Being dependent on passports that guarantee visa-free access, professions that transcend territorial labor markets, and a socioeconomic status that enables a transnational lifestyle, is a curated and conditional form of “freedom”—one that challenges borders less directly, instead finding ways around them and creating a special kind of mobility for those who are already mobile. Underneath its seemingly-unblemished surface lies a system of oppression that replicates certain colonial patterns—such as the easy circulation of individuals from wealthier nations through regions that historically suffered under their “empires”—regions now rebranded as “affordable destinations”.
On the other end of the mobility spectrum are the stateless individuals. Lack of formal recognition from any nation renders them legally invisible. The United Nations estimates around 10 million such people, many of whom have lived their entire lives without even a birth certificate, a passport, or any kind of legal identity. This has meant exclusion from education, employment, healthcare, property ownership and, most significantly, freedom of movement.
Stateless individuals are not only denied the right to move freely, but also the right to move at all. For many, moving internally is risky, and leaving their country of birth might result in detention, deportation or bureaucratic suspension. In some border zones, stateless people wait years for decisions that will define their futures. Their lives are not shaped by freedom, but by perpetual uncertainty.
The huge disparity found between digital nomads and stateless people becomes even more unsettling in shared spaces. The city of Lisbon is a great example: digital nomads have access to many expanding ecosystems and coworking spaces as well as visa-friendly policies and relatively low costs of living, while migrants from former Portuguese colonies face restrictive immigration laws, house precarity and a prolonged legal limbo.
This division is not merely policy-based but ideological. When mobility is treated as a marketable commodity rather than a universal human right, those who can pay (whether through remote work, investments or even heritage tourism) are allowed to move, while those who cannot are subjected to suspicion, surveillance and structural immobility.
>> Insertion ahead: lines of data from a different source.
(** *** Further edge cases *)

(** X25.  A description that is not text makes the PlantID normaliser
    throw: the endpoint answers 500 with the engine's message and the run
    ends in TransientError, although a suggestion was there. *)
Theorem description_not_text_is_an_error :
  forall (w : World) (req : Request) (image answer : value) (previewUrl : string),
    plantid_run_reads w req image answer ->
    nullish answer = false ->
    let topSuggestion := index0 (js_or (prop answer "suggestions") (VArr [])) in
    truthy topSuggestion = true ->
    (forall raw, plantid_rawDescription topSuggestion <> VStr raw) ->
    fst (serve (identify_plant_plantid w req))
    = json_response 500 (VObj [ ("error", VStr (TypeError_message "rawDescription.split")) ]) /\
    after_identify (functions_invoke (fst (serve (identify_plant_plantid w req)))) previewUrl
    = TransientError.
Proof.
  intros w req image answer previewUrl Hrun Hn top Htop Hraw.
  assert (Ha : fst (serve (identify_plant_plantid w req))
               = json_response 500
                   (VObj [ ("error", VStr (TypeError_message "rawDescription.split")) ])).
  { rewrite (plantid_reaches_respond w req image answer Hrun).
    unfold plantid_respond. io_unfold. rewrite Hn. simpl. fold top. rewrite Htop. simpl.
    unfold plantid_result.
    destruct (plantid_rawDescription top) eqn:E; try reflexivity.
    exfalso. exact (Hraw _ eq_refl). }
  split; [exact Ha|]. rewrite Ha. reflexivity.
Qed.

(** X26.  A Gemini answer without completion text, or whose text is not a
    string, is answered 200 with [lowConfidence: true] and ends in
    LowConfidence. *)
Theorem no_completion_text_is_low_confidence :
  forall (w : World) (req : Request) (image content : value) (previewUrl : string),
    gemini_run_reads w req image content ->
    (forall text, content <> VStr text) \/ content = VStr "" ->
    let answer := fst (serve (identify_plant_gemini w req)) in
    resp_status answer = 200%Z /\
    prop (resp_body answer) "lowConfidence" = VBool true /\
    prop (resp_body answer) "error"
    = VStr (if truthy content then "Failed to parse plant data" else "No identification result") /\
    after_identify (functions_invoke answer) previewUrl = LowConfidence.
Proof.
  intros w req image content previewUrl Hrun Hc answer.
  unfold answer. rewrite (gemini_reaches_interpret w req image content Hrun).
  destruct (truthy content) eqn:Ht.
  - assert (Hp : exists e, gemini_parse content = inl e).
    { destruct Hc as [Hc| ->]; [|discriminate Ht].
      destruct content; try (eexists; reflexivity).
      exfalso. exact (Hc _ eq_refl). }
    destruct Hp as [e He]. unfold gemini_interpret. rewrite He.
    repeat split; reflexivity.
  - repeat split; reflexivity.
Qed.

(** X27.  A request whose body is not JSON never reaches a provider: the
    identification functions answer 500 with the parser's message, and the
    verifier still answers 200 with [isPlant: true]. *)
Theorem body_that_is_not_json :
  forall (w : World) (req : Request) (e : exn),
    req_method req <> "OPTIONS" ->
    req_json req = inl e ->
    serve (identify_plant_gemini w req)
    = (json_response 500 (VObj [ ("error", VStr (message_of e)); ("apiError", VBool true) ]), []) /\
    serve (identify_plant_plantid w req)
    = (json_response 500 (VObj [ ("error", VStr (message_of e)) ]), []) /\
    serve (verify_plant w req) = (json_response 200 verify_on_error, []) /\
    prop (resp_body (fst (serve (verify_plant w req)))) "isPlant" = VBool true.
Proof.
  intros w req e Hm Hj. apply method_not_options in Hm.
  unfold identify_plant_gemini, identify_plant_plantid, verify_plant.
  rewrite Hm. io_unfold. rewrite Hj. repeat split; reflexivity.
Qed.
The language surrounding migration is also a problem: while one group “relocates” or “settles”, the other brings “flows”, “influxes” or even “crises”. While one group is seen as autonomous, desirable and productive, the other is seen as threatening, passive and burdensome.
Geopolitical inequalities are exposed through various regimes, especially in light of the contemporary global migration crisis, which affects both economic dynamics and moral boundaries. This situation raises questions such as, “Who deserves to cross a border, and why?” The answers often depend less on humanitarian need than on perceived economic value. While refugees bear the need to prove persecution, recount trauma, and navigate opaque asylum procedures, digital nomads, by contrast, are seldom asked why they move and their motivations are assumed to be legitimate by default. The asymmetric patterns reflect a broader trend in which states increasingly condition legal mobility on utility rather than rights.
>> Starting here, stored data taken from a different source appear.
(** One run of the unawaited call from [s] to [s'], activation by
    activation. *)
Inductive RunUnawaited (r : Render)
  : (nat -> Attempt) -> (nat -> Await -> bool) -> nat -> nat
    -> State -> State -> Prop :=
| Unawaited_success browser unmounted constraintLevel attempt s s1 :
    startCamera_try_unawaited r (browser 0) (unmounted 0)
      constraintLevel attempt s = (Normal tt, s1) ->
    RunUnawaited r browser unmounted constraintLevel attempt s s1
| Unawaited_retry browser unmounted constraintLevel attempt s err s1 s' :
    startCamera_try_unawaited r (browser 0) (unmounted 0)
      constraintLevel attempt s = (Throw err, s1) ->
    attempt < maxAttempts ->
    RunUnawaited r (fun i => browser (S i)) (fun i => unmounted (S i))
      constraintLevel (attempt + 1)
      (resumed (unmounted 0 retryWait) attempt s1) s' ->
    RunUnawaited r browser unmounted constraintLevel attempt s s'
| Unawaited_fallback browser unmounted constraintLevel attempt s err s1 s' :
    startCamera_try_unawaited r (browser 0) (unmounted 0)
      constraintLevel attempt s = (Throw err, s1) ->
    ~ attempt < maxAttempts ->
    constraintLevel < maxConstraintLevels - 1 ->
    RunUnawaited r (fun i => browser (S i)) (fun i => unmounted (S i))
      (constraintLevel + 1) 1
      (resumed (unmounted 0 retryWait) 0 s1) s' ->
    RunUnawaited r browser unmounted constraintLevel attempt s s'
| Unawaited_failure browser unmounted constraintLevel attempt s err s1 :
    startCamera_try_unawaited r (browser 0) (unmounted 0)
      constraintLevel attempt s = (Throw err, s1) ->
    ~ attempt < maxAttempts ->
    ~ constraintLevel < maxConstraintLevels - 1 ->
    RunUnawaited r browser unmounted constraintLevel attempt s
      (failed r err s1).

(** The facing mode a constraint set asks for, if any. *)
Definition requestedFacing (c : option Constraints) : option FacingMode :=
  match c with
  | Some (mkConstraints (VideoObject t) _) => facingMode t
  | _ => None
  end.

(** The browser hands out no usable stream in this activation: the request
    is rejected, or it resolves with no stream or with a stream without
    tracks.  Such an activation leaves the [try] block at line 125 or 128,
    before the video element is given a stream. *)
Definition refuses (a : Attempt) : bool :=
  match userMedia a with
  | Rejected _ | Resolved None => true
  | Resolved (Some stream) => List.length (getTracks stream) =? 0
  end.

(** The time spent in [await new Promise(resolve => setTimeout(resolve, ms))]
    (lines 118, 198, 203 and 260).  The wait for the video element (lines
    143-174) is not a wait of this kind and is not counted. *)
Fixpoint slept (l : list Effect) : N :=
  match l with
  | [] => 0
  | Sleep ms :: rest => N.of_nat ms + slept rest
  | _ :: rest => slept rest
  end%N.

End CameraControls.

(** ** The agent and payment modals of the camera component *)
Module AgentModals.

Inductive Action := click | payment_complete.

Section Handlers.

(** An agent shown in the overlay, and what a completed payment reports. *)
Variables Agent PaymentData : Type.

(** The three state variables of lines 39-41 and the calls of the
    [onAgentInteraction] prop, in order. *)
Record State := mkState {
  selectedAgent : option Agent;
  showAgentModal : bool;
  showPaymentModal : bool;
  interactions : list (Agent * Action * option PaymentData)
}.

(** Whether the [onAgentInteraction] prop was passed. *)
Variable onAgentInteraction : bool.

Definition report (a : Agent) (what : Action) (data : option PaymentData)
    (l : list (Agent * Action * option PaymentData)) :=
  if onAgentInteraction then l ++ [(a, what, data)] else l.

(** Handle agent click (lines 328-336). *)
Definition handleAgentClick (agent : Agent) (s : State) : State :=
  mkState (Some agent) true (showPaymentModal s)
          (report agent click None (interactions s)).

(** Handle payment request (lines 339-344). *)
Definition handlePaymentRequest (agent : Agent) (s : State) : State :=
  mkState (Some agent) false true (interactions s).

(** Handle payment completion (lines 347-355). *)
Definition handlePaymentComplete (agent : Agent) (paymentData : PaymentData)
    (s : State) : State :=
  mkState (selectedAgent s) true false
          (report agent payment_complete (Some paymentData) (interactions s)).

(** Close modals (lines 358-362). *)
Definition closeModals (s : State) : State :=
  mkState None false false (interactions s).

(** The [useState] initial values. *)
Definition closed : State := mkState None false false [].

(** What the user and the two modals can ask of the component. *)
Inductive Event :=
| AgentClick (agent : Agent)
| PaymentRequest (agent : Agent)
| PaymentComplete (agent : Agent) (paymentData : PaymentData)
| CloseModals.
Western liberal discourse tends to conflate mobility with freedom in a way that is uncritical of both ideology and policy, rendering freedom neither a neutral nor a universal condition. This creates a hierarchy of passport privileges, along with racialized border control and economic filtration. The same countries that build walls to keep migrants away simultaneously open their doors to remote workers, retirees and investors that come from the “right countries” and bring the “right currencies”.
Ethically rethinking mobility is essential to demystify the idea that some lives are more valuable and movable than others. It is important to ask how we arrived at a system where movement is a consumer product for some and a humanitarian plea for others. And, more importantly, this discussion enables us to dismantle the illusion that borders are neutral, or that freedom is unbiased—when it is denied to many on the basis of paperwork, poverty or place of birth.
Until then, the question “Where do you think you’re going?” will remain a loaded one—less a query and more a judgement passed unevenly across a divided and moving world.